DATASET EXCERPTS below:

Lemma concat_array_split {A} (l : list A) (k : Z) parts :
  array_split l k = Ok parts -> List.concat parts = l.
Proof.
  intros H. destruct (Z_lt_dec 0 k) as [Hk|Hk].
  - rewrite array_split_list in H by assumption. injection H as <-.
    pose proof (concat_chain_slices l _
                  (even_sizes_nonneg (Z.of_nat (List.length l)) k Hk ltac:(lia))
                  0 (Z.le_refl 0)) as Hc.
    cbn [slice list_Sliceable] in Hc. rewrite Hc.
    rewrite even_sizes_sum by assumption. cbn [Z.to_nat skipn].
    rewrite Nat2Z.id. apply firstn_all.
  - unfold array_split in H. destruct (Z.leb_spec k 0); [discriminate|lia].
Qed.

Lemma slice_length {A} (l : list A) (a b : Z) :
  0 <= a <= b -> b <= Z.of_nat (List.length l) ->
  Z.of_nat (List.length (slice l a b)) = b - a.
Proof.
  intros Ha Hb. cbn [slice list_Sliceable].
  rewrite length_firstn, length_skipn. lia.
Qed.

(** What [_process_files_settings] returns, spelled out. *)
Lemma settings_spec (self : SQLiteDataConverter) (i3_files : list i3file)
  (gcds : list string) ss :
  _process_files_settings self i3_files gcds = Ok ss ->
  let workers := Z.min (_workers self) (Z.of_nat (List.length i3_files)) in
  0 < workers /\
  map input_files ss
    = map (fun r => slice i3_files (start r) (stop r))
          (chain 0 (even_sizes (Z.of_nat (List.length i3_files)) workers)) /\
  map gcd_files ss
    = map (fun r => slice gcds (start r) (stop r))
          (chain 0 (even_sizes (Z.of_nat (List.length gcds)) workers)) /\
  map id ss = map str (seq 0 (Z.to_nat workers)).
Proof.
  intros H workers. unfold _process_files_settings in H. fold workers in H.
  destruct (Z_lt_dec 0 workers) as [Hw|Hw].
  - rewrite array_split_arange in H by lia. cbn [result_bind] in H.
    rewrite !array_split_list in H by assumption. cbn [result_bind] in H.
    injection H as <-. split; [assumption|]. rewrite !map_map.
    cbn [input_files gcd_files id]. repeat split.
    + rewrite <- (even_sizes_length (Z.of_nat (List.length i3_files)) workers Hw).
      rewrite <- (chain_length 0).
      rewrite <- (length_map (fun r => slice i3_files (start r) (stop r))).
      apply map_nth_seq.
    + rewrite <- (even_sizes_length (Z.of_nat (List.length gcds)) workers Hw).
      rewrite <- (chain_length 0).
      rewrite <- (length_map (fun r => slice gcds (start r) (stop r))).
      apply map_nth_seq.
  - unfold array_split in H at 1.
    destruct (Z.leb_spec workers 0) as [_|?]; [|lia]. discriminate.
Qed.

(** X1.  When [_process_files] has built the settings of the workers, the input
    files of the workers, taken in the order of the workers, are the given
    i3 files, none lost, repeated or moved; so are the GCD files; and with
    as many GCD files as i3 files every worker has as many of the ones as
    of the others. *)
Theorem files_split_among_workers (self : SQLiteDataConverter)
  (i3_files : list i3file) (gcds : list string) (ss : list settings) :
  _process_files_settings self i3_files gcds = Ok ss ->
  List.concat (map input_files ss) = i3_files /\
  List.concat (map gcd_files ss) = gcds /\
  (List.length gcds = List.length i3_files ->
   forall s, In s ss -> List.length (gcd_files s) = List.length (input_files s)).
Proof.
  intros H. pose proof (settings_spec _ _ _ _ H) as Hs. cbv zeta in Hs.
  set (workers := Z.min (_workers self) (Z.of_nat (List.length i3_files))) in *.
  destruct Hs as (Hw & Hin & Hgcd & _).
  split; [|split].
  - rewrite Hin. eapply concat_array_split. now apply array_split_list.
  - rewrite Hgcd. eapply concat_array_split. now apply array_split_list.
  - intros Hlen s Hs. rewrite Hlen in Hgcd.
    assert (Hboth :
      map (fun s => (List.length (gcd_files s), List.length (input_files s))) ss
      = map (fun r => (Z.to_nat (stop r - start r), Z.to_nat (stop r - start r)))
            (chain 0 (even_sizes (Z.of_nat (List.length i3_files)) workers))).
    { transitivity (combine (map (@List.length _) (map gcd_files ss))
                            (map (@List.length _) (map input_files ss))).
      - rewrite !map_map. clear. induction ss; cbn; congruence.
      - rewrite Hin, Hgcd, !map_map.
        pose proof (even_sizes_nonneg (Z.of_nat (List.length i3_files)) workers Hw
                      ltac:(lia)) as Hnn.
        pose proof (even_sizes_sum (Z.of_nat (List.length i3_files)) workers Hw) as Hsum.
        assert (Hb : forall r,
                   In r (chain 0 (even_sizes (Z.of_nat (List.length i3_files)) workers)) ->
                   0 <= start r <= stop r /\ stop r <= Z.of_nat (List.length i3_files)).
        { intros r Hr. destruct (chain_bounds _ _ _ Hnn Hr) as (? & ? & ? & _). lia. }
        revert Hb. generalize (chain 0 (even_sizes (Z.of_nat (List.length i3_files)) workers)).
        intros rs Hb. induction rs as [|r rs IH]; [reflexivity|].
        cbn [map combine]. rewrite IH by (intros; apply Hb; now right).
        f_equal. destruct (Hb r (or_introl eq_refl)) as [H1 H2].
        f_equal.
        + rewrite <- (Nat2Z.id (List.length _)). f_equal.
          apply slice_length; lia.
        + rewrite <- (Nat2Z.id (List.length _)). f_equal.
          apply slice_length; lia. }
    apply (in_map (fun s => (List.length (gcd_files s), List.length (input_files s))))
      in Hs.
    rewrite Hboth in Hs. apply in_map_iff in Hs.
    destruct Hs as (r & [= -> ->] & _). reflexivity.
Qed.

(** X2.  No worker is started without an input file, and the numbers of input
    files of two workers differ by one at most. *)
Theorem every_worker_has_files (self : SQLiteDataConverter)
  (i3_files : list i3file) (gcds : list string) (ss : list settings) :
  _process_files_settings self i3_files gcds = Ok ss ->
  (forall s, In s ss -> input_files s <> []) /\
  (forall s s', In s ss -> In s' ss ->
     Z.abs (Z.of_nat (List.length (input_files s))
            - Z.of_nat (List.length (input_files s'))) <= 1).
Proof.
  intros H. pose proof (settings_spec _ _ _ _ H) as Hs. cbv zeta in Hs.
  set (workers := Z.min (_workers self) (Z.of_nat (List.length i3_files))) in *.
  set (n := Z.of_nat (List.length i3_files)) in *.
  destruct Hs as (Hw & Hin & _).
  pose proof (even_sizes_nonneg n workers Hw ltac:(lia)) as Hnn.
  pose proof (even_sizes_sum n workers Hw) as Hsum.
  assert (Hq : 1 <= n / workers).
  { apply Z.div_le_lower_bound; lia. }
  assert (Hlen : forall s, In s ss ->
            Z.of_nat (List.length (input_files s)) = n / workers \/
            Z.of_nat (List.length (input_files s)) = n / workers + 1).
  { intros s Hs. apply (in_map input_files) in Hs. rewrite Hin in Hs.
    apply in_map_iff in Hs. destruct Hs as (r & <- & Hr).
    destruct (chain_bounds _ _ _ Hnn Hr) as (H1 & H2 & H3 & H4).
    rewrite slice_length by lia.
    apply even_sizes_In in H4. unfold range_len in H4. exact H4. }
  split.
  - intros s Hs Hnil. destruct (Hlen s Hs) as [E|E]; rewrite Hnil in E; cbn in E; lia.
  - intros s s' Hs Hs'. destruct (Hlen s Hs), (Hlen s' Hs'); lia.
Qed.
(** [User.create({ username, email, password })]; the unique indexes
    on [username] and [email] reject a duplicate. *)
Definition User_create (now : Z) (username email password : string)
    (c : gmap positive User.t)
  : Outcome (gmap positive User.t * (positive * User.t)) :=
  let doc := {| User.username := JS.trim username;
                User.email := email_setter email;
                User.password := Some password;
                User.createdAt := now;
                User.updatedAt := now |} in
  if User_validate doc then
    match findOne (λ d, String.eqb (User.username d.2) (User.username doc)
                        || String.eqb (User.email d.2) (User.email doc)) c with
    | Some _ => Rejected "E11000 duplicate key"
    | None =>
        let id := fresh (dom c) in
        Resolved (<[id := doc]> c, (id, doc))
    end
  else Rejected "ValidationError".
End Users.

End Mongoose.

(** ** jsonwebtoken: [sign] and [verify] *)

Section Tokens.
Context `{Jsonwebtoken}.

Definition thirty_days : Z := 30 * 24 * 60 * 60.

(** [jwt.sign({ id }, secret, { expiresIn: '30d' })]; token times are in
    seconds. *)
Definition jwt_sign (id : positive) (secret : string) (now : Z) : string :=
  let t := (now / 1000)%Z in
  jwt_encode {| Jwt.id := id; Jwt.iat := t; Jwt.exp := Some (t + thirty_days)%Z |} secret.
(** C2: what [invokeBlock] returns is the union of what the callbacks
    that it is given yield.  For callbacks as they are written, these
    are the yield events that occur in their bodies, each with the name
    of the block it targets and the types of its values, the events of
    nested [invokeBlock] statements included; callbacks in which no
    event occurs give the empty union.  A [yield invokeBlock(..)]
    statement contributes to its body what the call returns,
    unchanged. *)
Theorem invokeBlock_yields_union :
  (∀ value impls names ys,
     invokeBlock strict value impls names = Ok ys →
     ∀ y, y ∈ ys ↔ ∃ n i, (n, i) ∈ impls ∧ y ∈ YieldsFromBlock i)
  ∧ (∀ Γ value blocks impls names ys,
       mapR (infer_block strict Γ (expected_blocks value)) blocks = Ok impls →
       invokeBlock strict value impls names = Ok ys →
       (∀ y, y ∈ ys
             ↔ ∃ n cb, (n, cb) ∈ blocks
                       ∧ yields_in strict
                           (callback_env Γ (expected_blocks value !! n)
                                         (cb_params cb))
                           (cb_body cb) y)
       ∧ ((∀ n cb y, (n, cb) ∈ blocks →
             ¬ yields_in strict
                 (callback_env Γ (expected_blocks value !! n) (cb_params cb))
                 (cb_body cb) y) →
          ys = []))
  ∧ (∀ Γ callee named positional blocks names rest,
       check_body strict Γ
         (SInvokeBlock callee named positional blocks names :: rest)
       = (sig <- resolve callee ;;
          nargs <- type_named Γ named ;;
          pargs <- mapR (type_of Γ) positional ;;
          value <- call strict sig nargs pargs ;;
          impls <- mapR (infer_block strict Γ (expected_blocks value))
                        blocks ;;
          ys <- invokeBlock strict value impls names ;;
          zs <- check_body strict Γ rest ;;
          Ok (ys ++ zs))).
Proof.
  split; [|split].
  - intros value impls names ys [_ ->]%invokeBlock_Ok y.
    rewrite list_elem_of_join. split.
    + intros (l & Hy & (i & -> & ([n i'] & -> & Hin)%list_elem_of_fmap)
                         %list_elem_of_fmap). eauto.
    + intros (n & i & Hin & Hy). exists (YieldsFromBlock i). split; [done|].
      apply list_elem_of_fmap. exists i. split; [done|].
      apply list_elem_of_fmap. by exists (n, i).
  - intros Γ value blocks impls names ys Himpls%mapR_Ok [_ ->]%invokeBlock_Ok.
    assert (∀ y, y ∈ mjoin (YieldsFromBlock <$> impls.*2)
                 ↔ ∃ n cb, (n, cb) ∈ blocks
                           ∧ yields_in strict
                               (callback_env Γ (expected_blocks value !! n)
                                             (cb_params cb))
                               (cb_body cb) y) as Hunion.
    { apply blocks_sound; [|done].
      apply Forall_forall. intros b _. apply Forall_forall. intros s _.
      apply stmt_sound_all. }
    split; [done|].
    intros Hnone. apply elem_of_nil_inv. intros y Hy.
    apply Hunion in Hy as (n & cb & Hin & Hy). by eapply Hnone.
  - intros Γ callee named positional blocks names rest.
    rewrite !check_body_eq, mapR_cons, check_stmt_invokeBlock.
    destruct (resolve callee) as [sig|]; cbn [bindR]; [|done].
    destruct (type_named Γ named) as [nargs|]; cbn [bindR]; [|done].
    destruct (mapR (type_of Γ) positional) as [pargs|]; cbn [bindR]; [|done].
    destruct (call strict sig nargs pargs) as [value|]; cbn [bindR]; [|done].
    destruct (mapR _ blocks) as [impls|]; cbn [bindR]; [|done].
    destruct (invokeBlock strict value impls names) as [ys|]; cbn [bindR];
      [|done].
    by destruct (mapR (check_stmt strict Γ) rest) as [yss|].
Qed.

End of DATASET EXCERPTS.

- [AIM OF THE TASK]
Above are the records; copy exactly the lines from the line with "i3 files, none" through the line with "List.concat (map input_files", both included.

- [SOLUTION BELOW]
    i3 files, none lost, repeated or moved; so are the GCD files; and with
    as many GCD files as i3 files every worker has as many of the ones as
    of the others. *)
Theorem files_split_among_workers (self : SQLiteDataConverter)
  (i3_files : list i3file) (gcds : list string) (ss : list settings) :
  _process_files_settings self i3_files gcds = Ok ss ->
  List.concat (map input_files ss) = i3_files /\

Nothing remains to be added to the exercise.